### [Task requirements]
The entries below contain a line with "Definition ast_text (a" and a line with "compiled profile decides". Quote exactly those two lines and all lines between them.

[Saved entries]

^^^^^^^^^^^^^^^^

(* ===== verification/Ast.v ===== *)
(** * Operator-rule syntax trees: [src/filter/operator_rules/ast.rs]

    The regex-free parse of one rule record, the semantic key of a rule, and
    the agreement of this parser with the one of [rules.rs]. *)

From S2P Require Import Prelude RustStr DnsTypes Domain Rules Decision Limits.

Abbreviation len s := (Z.of_nat (length s)).

(** The [sha2] crate, known by its interface. *)
Class Sha2Crate := { sha256 : str → str }.

Inductive OperatorPattern :=
| OExact (domain : str)
| OWildcard (suffix : str)
| ORegex (source : str) (case_insensitive : bool).

Record OperatorRuleAst := {
  ast_pattern : OperatorPattern;
  ast_tier : RuleTier;
  ast_noapex : bool;
}.

Inductive AstError :=
| MultipleRecords
| Grammar (e : RuleParseError)
| Budget (e : BudgetExceeded).

Definition ast_text (a : OperatorRuleAst) : str :=
  match ast_pattern a with
  | OExact s | OWildcard s => s
  | ORegex source _ => source
  end.

Definition indexed_domain (a : OperatorRuleAst) : option str :=
  match ast_pattern a with
  | OExact s => Some s
  | OWildcard s => if ast_noapex a then None else Some s
  | ORegex _ _ => None
  end.

(** ** The semantic key *)

(** The [k] low bytes of [n], the most significant first. *)
Fixpoint be_bytes (k : nat) (n : Z) : str :=
  match k with
  | 0 => []
  | S k => ascii_of_N (Z.to_N (Z.shiftr n (8 * Z.of_nat k) mod 256)) :: be_bytes k n
  end.

(** [u64::to_be_bytes] *)
Definition to_be_bytes (n : Z) : str := be_bytes 8 n.

(** [u8::from(bool)] *)
Definition bool_byte (b : bool) : ascii := ascii_of_N (if b then 1 else 0).

Definition pattern_class (p : OperatorPattern) : ascii :=
  ascii_of_N match p with OExact _ => 0 | OWildcard _ => 1 | ORegex _ _ => 2 end.

Definition pattern_flags (p : OperatorPattern) : ascii :=
  match p with
  | ORegex _ ci => bool_byte ci
  | _ => bool_byte false
  end.

Definition rule_key_fields (a : OperatorRuleAst) : list str :=
  [[bool_byte (is_allow (ast_tier a))];
   [pattern_class (ast_pattern a)];
   ast_text a;
   [pattern_flags (ast_pattern a)];
   [bool_byte (is_important (ast_tier a))];
   [bool_byte (ast_noapex a)]].
(* ===== verification/CompilerStore.v ===== *)
(** * Correctness of the whole compilation

    From the text of the packs to the verdict of a profile: what the store
    holds, what a plan mounts, which program a rule carries, and that a
    compiled profile decides every name as the rows of its lists do. *)

From S2P Require Import Prelude RustStr SortedSlice DnsTypes Domain Rules Decision Limits Admission Ast Compiler CompilerIndex.

(** ** What the rows of a pack say *)

Definition row_ast (raw : str) : option OperatorRuleAst :=
  let text := row_text raw in
  if is_rule text then ok (parse_rule_ast text) else None.

Definition content_asts (content : str) : list OperatorRuleAst :=
  omap row_ast (split_inclusive NL content).

Section Store.
Context {SHA : Sha2Crate} {RP : RegexPrograms}.

(** The entries built from the rules read so far. *)
Record entries_ok (entries : entries_map) (seen : list OperatorRuleAst) : Prop := {
  eo_ascending : ascending entries;
  eo_sound : ∀ key a rows, (key, (a, rows)) ∈ entries → key = rule_key a ∧ a ∈ seen;
  eo_complete : ∀ a, a ∈ seen → rule_key a ∈ entries.*1;
}.

Lemma add_occurrence_ok entries seen a occ :
  entries_ok entries seen → entries_ok (add_occurrence a occ entries) (seen ++ [a]).
Proof.
  intros [Hs H1 H2]. unfold add_occurrence. split.
  - by apply bt_alter_ascending.
  - intros key a' rows Hin. apply bt_alter_elem in Hin; [|done]. case_decide as E.
    + subst key. destruct (bt_get (rule_key a) entries) as [[a0 rows0]|] eqn:G; simpl in Hin.
      * injection Hin as -> _. apply bt_get_elem in G. apply H1 in G as [G1 G2]. set_solver.
      * injection Hin as -> _. set_solver.
    + apply H1 in Hin. set_solver.
  - intros a' Hin. apply bt_alter_keys. apply elem_of_app in Hin as [Hin|Hin].
    + right. by apply H2.
    + apply list_elem_of_singleton in Hin as ->. by left.
Qed.

Lemma parse_rows_ok list_id raws index offset rr entries seen entries' rr' :
  parse_rows list_id raws index offset rr entries = Ok (entries', rr') →
  entries_ok entries seen → entries_ok entries' (seen ++ omap row_ast raws).
Proof.
  revert index offset rr entries seen.
  induction raws as [|raw raws IH]; intros index offset rr entries seen H Hok; cbn [parse_rows] in H.
  { injection H as <- _. csimpl. by rewrite app_nil_r. }
  csimpl. unfold row_ast at 1. destruct (is_rule (row_text raw)).
  - inv_bind. destruct (parse_rule_ast (row_text raw)) as [ast|] eqn:E; [|done].
    cbn [map_err] in *. inv_result. simpl. rewrite cons_middle, app_assoc.
    eapply IH; [done|]. by apply add_occurrence_ok.
  - inv_bind. by eapply IH.
Qed.

(** ** Numbering *)

Definition stored_entry (list_id revision : str) (e : str * (OperatorRuleAst * list SourceRow))
  : StoredRule :=
  {| st_ast := e.2.1;
     st_origin := {| origin_list_id := list_id; origin_rule_key := e.1;
                     origin_pack_revision := revision; origin_source_rows := e.2.2 |};
     st_program := None |}.
Lemma walk_order_irrelevant_witness :
  ∃ p', walk_response_with_rewrite [cname www_test cdn_test; cname cdn_test edge_test; cname www_test cdn_test]
      (lit "www.test") None sample_engine p' 0 None 16 = Some CAllow.
Proof.
  destruct (guest_bound [cname cdn_test edge_test; cname www_test cdn_test] CAllow)
    as (c & adm' & p' & E & B & W); [vm_compute; reflexivity|].
  exists p'. apply (walk_order_irrelevant [cname cdn_test edge_test; cname www_test cdn_test]
    [cname www_test cdn_test; cname cdn_test edge_test; cname www_test cdn_test] (lit "www.test") None
    sample_engine p' 0 None 16 www_normal no_original); [|exact W].
  intros r. rewrite !elem_of_cons. tauto.
Defined.

(** A cycle back to the served name. *)
Lemma grants_never_lift_malformation_witness :
  ∃ p', ∀ g', walk_response_with_rewrite [cname www_test cdn_test; cname cdn_test www_test]
      (lit "www.test") None sample_engine p' 0 g' 16 ≠ Some CAllow.
Proof.
  destruct (guest_bound [cname www_test cdn_test; cname cdn_test www_test] (CBlock (lit "www.test") BSCnameLoop))
    as (c & adm' & p' & E & B & W); [vm_compute; reflexivity|].
  exists p'. intros g'.
  apply (grants_never_lift_malformation sample_packs sample_mounts RuleCompileLimits_default sample_admission
    c adm' [cname www_test cdn_test; cname cdn_test www_test] (lit "www.test") None sample_engine
    (sample_profile (lit "guest") ∅ []) p' 0 None g' 16 (lit "www.test") BSCnameLoop
    sample_adm_wf sample_limits_wf E B www_normal no_original W eq_refl).
Defined.

Definition ads_test : Name := exist _ [lit "ads"; lit "test"] eq_refl.
Definition spaced_test : Name := exist _ [lit "a b"; lit "test"] eq_refl.
Record RateLimiterParams := { rl_qps : Z; rl_burst : Z }.

Definition MAX_TRACKED_CLIENTS : nat := Z.to_nat 100000.

Definition rate_check (iter : gmap IpAddr Z → list (IpAddr * Z)) (p : RateLimiterParams)
    (m : gmap IpAddr Z) (ip : IpAddr) (elapsed_secs : Z) : bool * gmap IpAddr Z :=
  let now_secs := as_u32 elapsed_secs in
  let '(state, m) :=
    entry_or_insert_with iter bucket_age MAX_TRACKED_CLIENTS m ip (bucket_new (rl_burst p) now_secs) in
  let '(ok, state) := try_acquire state now_secs (rl_qps p) (rl_burst p) in
  (ok, <[ip := state]> m).

Definition rate_cleanup (m : gmap IpAddr Z) (elapsed_secs : Z) : gmap IpAddr Z :=
  filter (fun e => (saturating_sub (as_u32 elapsed_secs) (unpack e.2).2 < 300)%Z) m.

(** ** Refills *)

Definition call_wf (c : Call) : Prop := in_u32 (call_now c) ∧ in_u32 (call_qps c) ∧ in_u32 (call_burst c).

Lemma refill_spec c tokens last :
  in_u32 tokens → in_u32 last →
  call_refill c (pack tokens last)
  = if (last <? call_now c)%Z then
      (Z.min (Z.min U32_MAX (tokens + Z.min U32_MAX ((call_now c - last) * call_qps c))) (call_burst c), call_now c)
    else (tokens, last).
Proof.
  intros Ht Hl. unfold call_refill, refill. rewrite unpack_pack by done. unfold saturating_sub.
  destruct (Z.ltb_spec last (call_now c)), (Z.ltb_spec 0 (Z.max 0 (call_now c - last))); try lia; [|done].
  unfold saturating_add, saturating_mul. by rewrite Z.max_r by lia.
Qed.

Lemma refill_range c tokens last available ts :
  call_wf c → in_u32 tokens → in_u32 last → call_refill c (pack tokens last) = (available, ts) →
  in_u32 available ∧ in_u32 ts.
Proof.
  intros (Hn & Hq & Hb) Ht Hl. rewrite refill_spec by done. unfold_max.
  destruct (Z.ltb_spec last (call_now c)); intros [= <- <-]; [|done]. nia.
Qed.

(** ** Any interleaving *)

Lemma admitted_insert calls i c pc pc' :
  calls !! i = Some (c, pc) → allowed (c, pc) = false →
  admitted (<[i := (c, pc')]> calls) = admitted calls + (if allowed (c, pc') then 1 else 0).
Proof.
  unfold admitted. intros Hi Ha. revert i Hi. induction calls as [|x calls IH]; intros [|i] Hi; [done..| |].
  - injection Hi as ->. cbn [insert list_insert List.filter]. rewrite Ha. destruct (allowed (c, pc')); cbn [length]; lia.
  - change (<[S i := (c, pc')]> (x :: calls)) with (x :: <[i := (c, pc')]> calls). cbn [List.filter].
    destruct (allowed x); cbn [length]; rewrite (IH i Hi); lia.
Qed.

(** The invariant of a step: the calls are the same, and only a successful
    exchange changes the word. *)
Lemma acquire_step_inv calls state cfg' :
  acquire_step (calls, state) cfg' →
  map fst cfg'.1 = map fst calls ∧
  ((cfg'.2 = state ∧ admitted cfg'.1 = admitted calls)
   ∨ ∃ c available ts, c ∈ map fst calls ∧ call_refill c state = (available, ts) ∧ available ≠ 0%Z
       ∧ cfg'.2 = pack (available - 1) ts ∧ admitted cfg'.1 = S (admitted calls)).
Proof.
  intros Hs. inversion Hs as [i c pc pc' calls0 state0 state' Hi Hact]; subst. cbn [fst snd]. split.
  { rewrite !list_fmap_insert. apply list_insert_id. by rewrite list_lookup_fmap, Hi. }
  inversion Hact as [|current ? Hz|current available ts Hr Hne|current ? Hz]; subst;
    rewrite (admitted_insert _ _ _ _ _ Hi) by done; cbn; [left; by rewrite Nat.add_0_r..| |left; by rewrite Nat.add_0_r].
  right. exists c, available, ts. split_and!; try done; [|lia].
  apply list_elem_of_fmap. exists (c, ALoaded state). split; [done|]. by eapply list_elem_of_lookup_2.
Qed.

Section Bound.
Context (Q B t1 t2 : Z).

(** A call made in the interval, with parameters no larger than the given ones. *)
Definition call_within (c : Call) : Prop :=
  call_wf c ∧ (t1 ≤ call_now c ≤ t2)%Z ∧ (call_qps c ≤ Q)%Z ∧ (call_burst c ≤ B)%Z.

Definition bucket_budget (cfg : list (Call * acquire_pc) * Z) : Prop :=
  ∃ tokens ts, cfg.2 = pack tokens ts ∧ in_u32 tokens ∧ in_u32 ts ∧ (tokens ≤ B)%Z
    ∧ Forall call_within (map fst cfg.1)
    ∧ (Z.of_nat (admitted cfg.1) + tokens ≤ B + Q * (Z.max t1 (Z.min ts t2) - t1))%Z
    ∧ ((ts < t1)%Z → admitted cfg.1 = 0).

Lemma refill_gain qps now ts :
  (0 ≤ qps ≤ Q)%Z → (ts < now)%Z → (0 ≤ (now - ts) * qps ≤ Q * (now - ts))%Z.
Proof. intros. nia. Qed.

Lemma bucket_budget_step cfg cfg' : bucket_budget cfg → acquire_step cfg cfg' → bucket_budget cfg'.
Proof.
  destruct cfg as [calls state]. intros (tokens & ts & E & Ht & Hts & Hb & Hall & Hbudget & Hearly) Hs.
  cbn [fst snd] in *. subst state. apply acquire_step_inv in Hs as [Hc [[E Ha]|(c & av & ts' & Hin & Hr & Hne & E & Ha)]].
  { exists tokens, ts. rewrite Ha, Hc, E. done. }
  pose proof (proj1 (Forall_forall _ _) Hall _ Hin) as (Hcw & Hct & Hcq & Hcb).
  destruct (refill_range _ _ _ _ _ Hcw Ht Hts Hr) as [Hav Hts']. rewrite refill_spec in Hr by done.
  exists (av - 1)%Z, ts'. rewrite Ha, Hc. destruct Hcw as (_ & Hq & _).
  destruct (Z.ltb_spec ts (call_now c)) as [Hlt|Hge]; apply (inj2 pair) in Hr as [Eav <-].
  - destruct (refill_gain (call_qps c) (call_now c) ts) as [Hg1 Hg2]; [unfold_max; lia..|].
    unfold_max. split_and!; try done; try lia.
    rewrite (Z.min_l (call_now c)), (Z.max_r t1) by lia. destruct (Z.ltb_spec ts t1) as [He|He].
    + rewrite (Hearly He). assert (0 ≤ Q * (call_now c - t1))%Z by (apply Z.mul_nonneg_nonneg; lia). lia.
    + rewrite (Z.min_l ts), (Z.max_r t1) in Hbudget by lia.
      assert (Q * (call_now c - t1) = Q * (ts - t1) + Q * (call_now c - ts))%Z by ring. lia.
  - subst av. unfold_max. split_and!; try done; lia.
Qed.

Lemma bucket_budget_start calls tokens ts :
  in_u32 tokens → in_u32 ts → (tokens ≤ B)%Z → (0 ≤ Q)%Z → (t1 ≤ t2)%Z → Forall call_within calls →
  bucket_budget (start calls, pack tokens ts).
Proof.
  intros Ht Hts Hb HQ H12 Hall. assert (admitted (start calls) = 0) as E.
  { unfold admitted, start. by induction calls as [|c calls IH]; [|inversion Hall; subst; apply IH]. }
  exists tokens, ts. cbn [fst snd]. rewrite E. split_and!; try done.
  2:{ assert (0 ≤ Q * (Z.max t1 (Z.min ts t2) - t1))%Z by (apply Z.mul_nonneg_nonneg; lia). lia. }
  unfold start. rewrite map_map. by rewrite map_id.
Qed.

(** The token bucket keeps its rate.  Whatever the interleaving of the
    atomic actions and however often the weak exchange fails spuriously, calls
    made in an interval of seconds admit at most the burst plus the rate times
    the length of the interval, also across a reload of the two settings below
    the given bounds, and from any state the bucket may be left in. *)
Theorem bucket_rate_bound calls tokens ts calls' state' :
  in_u32 tokens → in_u32 ts → (tokens ≤ B)%Z → (0 ≤ Q)%Z → (t1 ≤ t2)%Z → Forall call_within calls →
  rtc acquire_step (start calls, pack tokens ts) (calls', state') →
  (Z.of_nat (admitted calls') ≤ B + Q * (t2 - t1))%Z.
Proof.
  intros Ht Hts Hb HQ H12 Hall Hr.
  pose proof (rtc_preserves _ _ _ _ bucket_budget_step (bucket_budget_start _ _ _ Ht Hts Hb HQ H12 Hall) Hr)
    as (k & ts' & _ & Hk & _ & _ & _ & Hbud & _). cbn [fst] in Hbud. unfold_max.
  assert (Q * (Z.max t1 (Z.min ts' t2) - t1) ≤ Q * (t2 - t1))%Z by (apply Z.mul_le_mono_nonneg_l; lia). lia.
Qed.
End Bound.

(** ** Calls of one instant *)

Lemma acquire_one calls i c pc state :
  calls !! i = Some (c, pc) →
  ∃ b state', rtc acquire_step (calls, state) (<[i := (c, ADone b)]> calls, state').
Proof.
  intros Hi. assert (∀ calls, calls !! i = Some (c, AStart) →
    ∃ b state', rtc acquire_step (calls, state) (<[i := (c, ADone b)]> calls, state')) as Hstart.
  { clear. intros calls Hi.
    assert (∃ b state', acquire_act c (ALoaded state) state (ADone b) state') as (b & state' & Hact).
    { destruct (call_refill c state) as [av ts] eqn:E. destruct (decide (av = 0)%Z) as [->|Hne].
      - exists false, state. constructor. by rewrite E.
      - exists true, (pack (av - 1) ts). by econstructor. }
    exists b, state'. eapply rtc_l; [econstructor; [done|constructor]|].
    rewrite <-(list_insert_insert_eq calls i (c, ADone b) (c, ALoaded state)). apply rtc_once. econstructor; [|done].
    apply list_lookup_insert_eq. by eapply lookup_lt_Some. }
  destruct pc as [|current|b]; [by apply Hstart| |exists b, state; by rewrite list_insert_id].
  destruct (decide ((call_refill c current).1 = 0)%Z) as [Hz|Hz].
  - exists false, state. apply rtc_once. by econstructor; [|constructor].
  - destruct (Hstart (<[i := (c, AStart)]> calls)) as (b & state' & Hr).
    { apply list_lookup_insert_eq. by eapply lookup_lt_Some. }
    rewrite list_insert_insert_eq in Hr. exists b, state'. eapply rtc_l; [|done]. by econstructor; [|constructor].
Qed.

(** No call is ever stuck: every configuration can run to completion. *)
Lemma acquire_can_finish calls state :
  ∃ calls' state', rtc acquire_step (calls, state) (calls', state') ∧ Forall finished calls'.
Proof.
  destruct (finish_all acquire_step (fun call => finished call)) with calls state as (calls' & state' & Hr & _ & Hf).
  - intros ts w i [c pc] Hi. destruct (acquire_one ts i c pc w Hi) as (b & w' & Hr).
    by exists (c, ADone b), w'.
  - by exists calls', state'.
Qed.

(** A call left alone is [try_acquire]. *)
Lemma acquire_alone c state :
  rtc acquire_step ([(c, AStart)], state)
    (let '(ok, state') := try_acquire state (call_now c) (call_qps c) (call_burst c) in ([(c, ADone ok)], state')).
Proof.
  eapply rtc_l; [eapply (acquire_step_at 0); [done|constructor]|].
  unfold try_acquire. fold (call_refill c state). destruct (call_refill c state) as [av ts] eqn:E.
  destruct (Z.eqb_spec av 0) as [->|Hne]; (eapply rtc_l; [eapply (acquire_step_at 0); [done|]|apply rtc_refl]).
  - constructor. by rewrite E.
  - by econstructor.
Qed.

Section Instant.
Context (c : Call) (Hc : call_wf c).

Definition available (state : Z) : Z := (call_refill c state).1.

Lemma available_exchange tokens last av ts :
  in_u32 tokens → in_u32 last → call_refill c (pack tokens last) = (av, ts) → av ≠ 0%Z →
  in_u32 (av - 1) ∧ in_u32 ts ∧ available (pack (av - 1) ts) = (av - 1)%Z.
Proof.
  intros Ht Hl Hr Hne. destruct (refill_range _ _ _ _ _ Hc Ht Hl Hr) as [Hav Hts].
  assert (in_u32 (av - 1)) as Ha by (unfold_max; lia). split_and!; [done..|].
  unfold available. rewrite refill_spec in Hr |- * by done.
  destruct (Z.ltb_spec last (call_now c)); apply (inj2 pair) in Hr as [_ <-];
    rewrite (proj2 (Z.ltb_ge _ _)) by lia; done.
Qed.

(** What a call may still conclude from the word it loaded. *)
Definition call_view (state : Z) (call : Call * acquire_pc) : Prop :=
  call.1 = c ∧
  match call.2 with
  | AStart | ADone true => True
  | ALoaded current => (available state ≤ available current)%Z
  | ADone false => available state = 0%Z
  end.

Definition instant_inv (available0 : Z) (cfg : list (Call * acquire_pc) * Z) : Prop :=
  (∃ tokens ts, cfg.2 = pack tokens ts ∧ in_u32 tokens ∧ in_u32 ts)
  ∧ (Z.of_nat (admitted cfg.1) + available cfg.2 = available0)%Z
  ∧ Forall (call_view cfg.2) cfg.1.

Lemma available_nonneg tokens ts : in_u32 tokens → in_u32 ts → (0 ≤ available (pack tokens ts))%Z.
Proof.
  intros Ht Hts. unfold available. destruct (call_refill c (pack tokens ts)) as [av ts'] eqn:E.
  destruct (refill_range _ _ _ _ _ Hc Ht Hts E) as [? _]. cbn [fst]. unfold_max. lia.
Qed.

Lemma instant_step available0 cfg cfg' :
  instant_inv available0 cfg → acquire_step cfg cfg' → instant_inv available0 cfg'.
Proof.
  intros ((tokens & last & E & Ht & Hl) & Hsum & Hall) Hs.
  inversion Hs as [i c' pc pc' calls state state' Hi Hact]; subst cfg cfg'. cbn [fst snd] in *. subst state.
  pose proof (Forall_lookup_1 _ _ _ _ Hall Hi) as [Ec Hv]. cbn [fst snd] in Ec, Hv. subst c'.
  pose proof (available_nonneg _ _ Ht Hl) as Hnn. unfold instant_inv. cbn [fst snd].
  inversion Hact as [|current ? Hz|current av ts Hr Hne|current ? Hz]; subst;
    rewrite (admitted_insert _ _ _ _ _ Hi) by done; cbn [allowed snd].
  - split_and!; [by exists tokens, last|lia|]. apply Forall_insert; [done|]. split; [done|]. cbn. lia.
  - split_and!; [by exists tokens, last|lia|]. apply Forall_insert; [done|]. split; [done|].
    cbn. change ((call_refill c current).1) with (available current) in Hz. lia.
  - destruct (available_exchange _ _ _ _ Ht Hl Hr Hne) as (Ha & Hts & E).
    assert (available (pack tokens last) = av) as E0 by (unfold available; by rewrite Hr).
    split_and!; [by exists (av - 1)%Z, ts|lia|]. apply Forall_insert; [|done].
    eapply Forall_impl; [exact Hall|]. intros [c' [|current|[]]] [E1 Hw]; (split; [done|]); cbn in Hw |- *; try done; lia.
  - split_and!; [by exists tokens, last|lia|]. by apply Forall_insert.
Qed.

Lemma admitted_all calls state :
  Forall (call_view state) calls → Forall finished calls →
  admitted calls = length calls ∨ (admitted calls < length calls ∧ available state = 0%Z).
Proof.
  intros Hv Hf. unfold admitted. induction calls as [|[c' pc] calls IH]; [by left|].
  rewrite !Forall_cons in Hv, Hf. destruct Hv as [[_ Hv] Hvs], Hf as [Hf Hfs]. specialize (IH Hvs Hfs).
  pose proof (List.filter_length_le allowed calls).
  destruct pc as [|current|[]]; try done; cbn in Hv |- *; [destruct IH as [?|[]]; [left|right]; lia|right; lia].
Qed.

Lemma instant_start n tokens ts :
  in_u32 tokens → in_u32 ts →
  instant_inv (available (pack tokens ts)) (start (replicate n c), pack tokens ts).
Proof.
  intros Ht Hts. assert (admitted (start (replicate n c)) = 0) as E by (by induction n).
  split_and!; cbn [fst snd]; [by exists tokens, ts|by rewrite E|].
  unfold start. apply Forall_fmap, Forall_replicate. by split.
Qed.

Lemma acquire_length cfg cfg' : rtc acquire_step cfg cfg' → length cfg'.1 = length cfg.1.
Proof.
  induction 1 as [|x y z Hs _ IH]; [done|]. rewrite IH. inversion Hs. apply length_insert.
Qed.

^^^^^^^^^^^^^^^^

### [Result for this exercise]
Definition ast_text (a : OperatorRuleAst) : str :=
  match ast_pattern a with
  | OExact s | OWildcard s => s
  | ORegex source _ => source
  end.

Definition indexed_domain (a : OperatorRuleAst) : option str :=
  match ast_pattern a with
  | OExact s => Some s
  | OWildcard s => if ast_noapex a then None else Some s
  | ORegex _ _ => None
  end.

(** ** The semantic key *)

(** The [k] low bytes of [n], the most significant first. *)
Fixpoint be_bytes (k : nat) (n : Z) : str :=
  match k with
  | 0 => []
  | S k => ascii_of_N (Z.to_N (Z.shiftr n (8 * Z.of_nat k) mod 256)) :: be_bytes k n
  end.

(** [u64::to_be_bytes] *)
Definition to_be_bytes (n : Z) : str := be_bytes 8 n.

(** [u8::from(bool)] *)
Definition bool_byte (b : bool) : ascii := ascii_of_N (if b then 1 else 0).

Definition pattern_class (p : OperatorPattern) : ascii :=
  ascii_of_N match p with OExact _ => 0 | OWildcard _ => 1 | ORegex _ _ => 2 end.

Definition pattern_flags (p : OperatorPattern) : ascii :=
  match p with
  | ORegex _ ci => bool_byte ci
  | _ => bool_byte false
  end.

Definition rule_key_fields (a : OperatorRuleAst) : list str :=
  [[bool_byte (is_allow (ast_tier a))];
   [pattern_class (ast_pattern a)];
   ast_text a;
   [pattern_flags (ast_pattern a)];
   [bool_byte (is_important (ast_tier a))];
   [bool_byte (ast_noapex a)]].
(* ===== verification/CompilerStore.v ===== *)
(** * Correctness of the whole compilation

    From the text of the packs to the verdict of a profile: what the store
    holds, what a plan mounts, which program a rule carries, and that a
    compiled profile decides every name as the rows of its lists do. *)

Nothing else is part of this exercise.